### Raw data

(** * MikroTik / Google-Sheets reconciliation engine

    A shallow embedding of [src/mikrotik_manager.py] and [src/sheet_sync.py].

    Text.  Python [str] values are modelled as Stdlib strings of 8-bit
    characters (the UTF-8 bytes of the text).  [split], [startswith], [in],
    concatenation and equality act on those bytes exactly as Python acts on
    the code points.  Whitespace ([strip]) and letter case ([lower], [upper])
    are the ASCII ones; the model is exact for text whose non-ASCII
    characters are neither cased nor white space (Arabic names, for
    instance).

    Numbers and lengths.  [int] reads ASCII text only: its white space is
    TAB..CR and the space (the separators FS..US, which [strip] removes,
    make [int] raise), its digits are [0]..[9], and a text of more than
    4300 digits raises, as with CPython's default limit.  Python's [int]
    also reads the decimal digits and the white space of other scripts
    (Arabic-Indic digits, the no-break space); the model raises on those,
    so a statement that depends on [int] raising is made for ASCII text
    only.  The digits of the pattern of [is_ip_address] are [0]..[9] as
    well.  [len], [zfill] and the slices count bytes, which are the code
    points for ASCII text.

    Device.  The RouterOS resources are lists of records in the order the
    API's [get] returns them.  [set] and [remove] raise when no record has
    the id; [add] appends a record under an id that no record of the
    resource has.  Transport faults and the router's own validation of the
    values it is sent are outside the model.

    Effects.  A method of [MikrotikManager] is a function from the object's
    state to an outcome (a value, or a raised exception) and the state left
    behind; [try_except] is Python's [try: ... except Exception: ...]. *)

From Stdlib Require Import String Ascii List ZArith NArith Lia Bool.
From Stdlib Require Import DecimalString.
From Stdlib Require DecimalNat.
From Equations Require Import Equations.
Import ListNotations.

Open Scope string_scope.
Open Scope list_scope.

(* ===================================================================== *)
(** * Python built-ins used by the source *)
(* ===================================================================== *)

Module Py.

(** [str.isspace] on the ASCII range: TAB..CR, FS..US and the space. *)
Definition is_space (c : ascii) : bool :=
  let n := nat_of_ascii c in
  ((9 <=? n) && (n <=? 13) || (28 <=? n) && (n <=? 32))%nat.

Fixpoint lstrip (s : string) : string :=
  match s with
  | String c s' => if is_space c then lstrip s' else s
  | EmptyString => EmptyString
  end.

Fixpoint rstrip (s : string) : string :=
  match s with
  | String c s' =>
      match rstrip s' with
      | EmptyString => if is_space c then EmptyString else String c EmptyString
      | r => String c r
      end
  | EmptyString => EmptyString
  end.

(** [s.strip()] *)
Definition strip (s : string) : string := lstrip (rstrip s).

Fixpoint map_str (f : ascii -> ascii) (s : string) : string :=
  match s with
  | String c s' => String (f c) (map_str f s')
  | EmptyString => EmptyString
  end.

Definition lower_char (c : ascii) : ascii :=
  let n := nat_of_ascii c in
  if ((65 <=? n) && (n <=? 90))%nat then ascii_of_nat (n + 32) else c.

Definition upper_char (c : ascii) : ascii :=
  let n := nat_of_ascii c in
  if ((97 <=? n) && (n <=? 122))%nat then ascii_of_nat (n - 32) else c.

(** [s.lower()] and [s.upper()] *)
Definition lower : string -> string := map_str lower_char.
Definition upper : string -> string := map_str upper_char.

(** [s.startswith(p)] *)
Fixpoint startswith (s p : string) {struct p} : bool :=
  match p with
  | String a p' =>
      match s with
      | String b s' => (a =? b)%char && startswith s' p'
      | EmptyString => false
      end
  | EmptyString => true
  end.

(** [sub in s] *)
Fixpoint str_in (sub s : string) : bool :=
  startswith s sub ||
  match s with
  | String _ s' => str_in sub s'
  | EmptyString => false
  end.

(** Truth value of a string: [if s:] *)
Definition truthy (s : string) : bool := negb (s =? "").

Fixpoint drop (n : nat) (s : string) : string :=
  match n, s with
  | S n', String _ s' => drop n' s'
  | _, _ => s
  end.

(** [s.split(sep, maxsplit)] for a non-empty [sep]; [maxsplit = None] is
    Python's default (no limit).  The scan goes left to right; [skip] counts
    the characters of a separator just matched that are still to be passed
    over.  The head of the result is the piece being read. *)
Definition cons_head (c : ascii) (l : list string) : list string :=
  match l with
  | p :: ps => String c p :: ps
  | [] => [String c EmptyString]
  end.

Definition may_split (maxsplit : option nat) : bool :=
  match maxsplit with Some 0 => false | _ => true end.

Definition one_less (maxsplit : option nat) : option nat :=
  option_map Nat.pred maxsplit.

Fixpoint split_go (sep : string) (maxsplit : option nat) (skip : nat)
    (s : string) : list string :=
  match s with
  | EmptyString => [EmptyString]
  | String c s' =>
      match skip with
      | S k => split_go sep maxsplit k s'
      | O =>
          if may_split maxsplit && startswith s sep
          then EmptyString :: split_go sep (one_less maxsplit) (String.length sep - 1) s'
          else cons_head c (split_go sep maxsplit 0 s')
      end
  end.

(** [s.split(sep)] and [s.split(sep, 1)] *)
Definition split (sep s : string) : list string := split_go sep None 0 s.
Definition split1 (sep s : string) : list string := split_go sep (Some 1) 0 s.

(** [l[i]] with Python's negative indices; [None] is [IndexError]. *)
Definition getitem {A : Type} (l : list A) (i : Z) : option A :=
  if (0 <=? i)%Z then nth_error l (Z.to_nat i)
  else if (- Z.of_nat (List.length l) <=? i)%Z
       then nth_error l (Z.to_nat (Z.of_nat (List.length l) + i))
       else None.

######

All of the records above are to be returned exactly as they stand.

(** * MikroTik / Google-Sheets reconciliation engine

    A shallow embedding of [src/mikrotik_manager.py] and [src/sheet_sync.py].

    Text.  Python [str] values are modelled as Stdlib strings of 8-bit
    characters (the UTF-8 bytes of the text).  [split], [startswith], [in],
    concatenation and equality act on those bytes exactly as Python acts on
    the code points.  Whitespace ([strip]) and letter case ([lower], [upper])
    are the ASCII ones; the model is exact for text whose non-ASCII
    characters are neither cased nor white space (Arabic names, for
    instance).

    Numbers and lengths.  [int] reads ASCII text only: its white space is
    TAB..CR and the space (the separators FS..US, which [strip] removes,
    make [int] raise), its digits are [0]..[9], and a text of more than
    4300 digits raises, as with CPython's default limit.  Python's [int]
    also reads the decimal digits and the white space of other scripts
    (Arabic-Indic digits, the no-break space); the model raises on those,
    so a statement that depends on [int] raising is made for ASCII text
    only.  The digits of the pattern of [is_ip_address] are [0]..[9] as
    well.  [len], [zfill] and the slices count bytes, which are the code
    points for ASCII text.

    Device.  The RouterOS resources are lists of records in the order the
    API's [get] returns them.  [set] and [remove] raise when no record has
    the id; [add] appends a record under an id that no record of the
    resource has.  Transport faults and the router's own validation of the
    values it is sent are outside the model.

    Effects.  A method of [MikrotikManager] is a function from the object's
    state to an outcome (a value, or a raised exception) and the state left
    behind; [try_except] is Python's [try: ... except Exception: ...]. *)

From Stdlib Require Import String Ascii List ZArith NArith Lia Bool.
From Stdlib Require Import DecimalString.
From Stdlib Require DecimalNat.
From Equations Require Import Equations.
Import ListNotations.

Open Scope string_scope.
Open Scope list_scope.

(* ===================================================================== *)
(** * Python built-ins used by the source *)
(* ===================================================================== *)

Module Py.

(** [str.isspace] on the ASCII range: TAB..CR, FS..US and the space. *)
Definition is_space (c : ascii) : bool :=
  let n := nat_of_ascii c in
  ((9 <=? n) && (n <=? 13) || (28 <=? n) && (n <=? 32))%nat.

Fixpoint lstrip (s : string) : string :=
  match s with
  | String c s' => if is_space c then lstrip s' else s
  | EmptyString => EmptyString
  end.

Fixpoint rstrip (s : string) : string :=
  match s with
  | String c s' =>
      match rstrip s' with
      | EmptyString => if is_space c then EmptyString else String c EmptyString
      | r => String c r
      end
  | EmptyString => EmptyString
  end.

(** [s.strip()] *)
Definition strip (s : string) : string := lstrip (rstrip s).

Fixpoint map_str (f : ascii -> ascii) (s : string) : string :=
  match s with
  | String c s' => String (f c) (map_str f s')
  | EmptyString => EmptyString
  end.

Definition lower_char (c : ascii) : ascii :=
  let n := nat_of_ascii c in
  if ((65 <=? n) && (n <=? 90))%nat then ascii_of_nat (n + 32) else c.

Definition upper_char (c : ascii) : ascii :=
  let n := nat_of_ascii c in
  if ((97 <=? n) && (n <=? 122))%nat then ascii_of_nat (n - 32) else c.

(** [s.lower()] and [s.upper()] *)
Definition lower : string -> string := map_str lower_char.
Definition upper : string -> string := map_str upper_char.

(** [s.startswith(p)] *)
Fixpoint startswith (s p : string) {struct p} : bool :=
  match p with
  | String a p' =>
      match s with
      | String b s' => (a =? b)%char && startswith s' p'
      | EmptyString => false
      end
  | EmptyString => true
  end.

(** [sub in s] *)
Fixpoint str_in (sub s : string) : bool :=
  startswith s sub ||
  match s with
  | String _ s' => str_in sub s'
  | EmptyString => false
  end.

(** Truth value of a string: [if s:] *)
Definition truthy (s : string) : bool := negb (s =? "").

Fixpoint drop (n : nat) (s : string) : string :=
  match n, s with
  | S n', String _ s' => drop n' s'
  | _, _ => s
  end.

(** [s.split(sep, maxsplit)] for a non-empty [sep]; [maxsplit = None] is
    Python's default (no limit).  The scan goes left to right; [skip] counts
    the characters of a separator just matched that are still to be passed
    over.  The head of the result is the piece being read. *)
Definition cons_head (c : ascii) (l : list string) : list string :=
  match l with
  | p :: ps => String c p :: ps
  | [] => [String c EmptyString]
  end.

Definition may_split (maxsplit : option nat) : bool :=
  match maxsplit with Some 0 => false | _ => true end.

Definition one_less (maxsplit : option nat) : option nat :=
  option_map Nat.pred maxsplit.

Fixpoint split_go (sep : string) (maxsplit : option nat) (skip : nat)
    (s : string) : list string :=
  match s with
  | EmptyString => [EmptyString]
  | String c s' =>
      match skip with
      | S k => split_go sep maxsplit k s'
      | O =>
          if may_split maxsplit && startswith s sep
          then EmptyString :: split_go sep (one_less maxsplit) (String.length sep - 1) s'
          else cons_head c (split_go sep maxsplit 0 s')
      end
  end.

(** [s.split(sep)] and [s.split(sep, 1)] *)
Definition split (sep s : string) : list string := split_go sep None 0 s.
Definition split1 (sep s : string) : list string := split_go sep (Some 1) 0 s.

(** [l[i]] with Python's negative indices; [None] is [IndexError]. *)
Definition getitem {A : Type} (l : list A) (i : Z) : option A :=
  if (0 <=? i)%Z then nth_error l (Z.to_nat i)
  else if (- Z.of_nat (List.length l) <=? i)%Z
       then nth_error l (Z.to_nat (Z.of_nat (List.length l) + i))
       else None.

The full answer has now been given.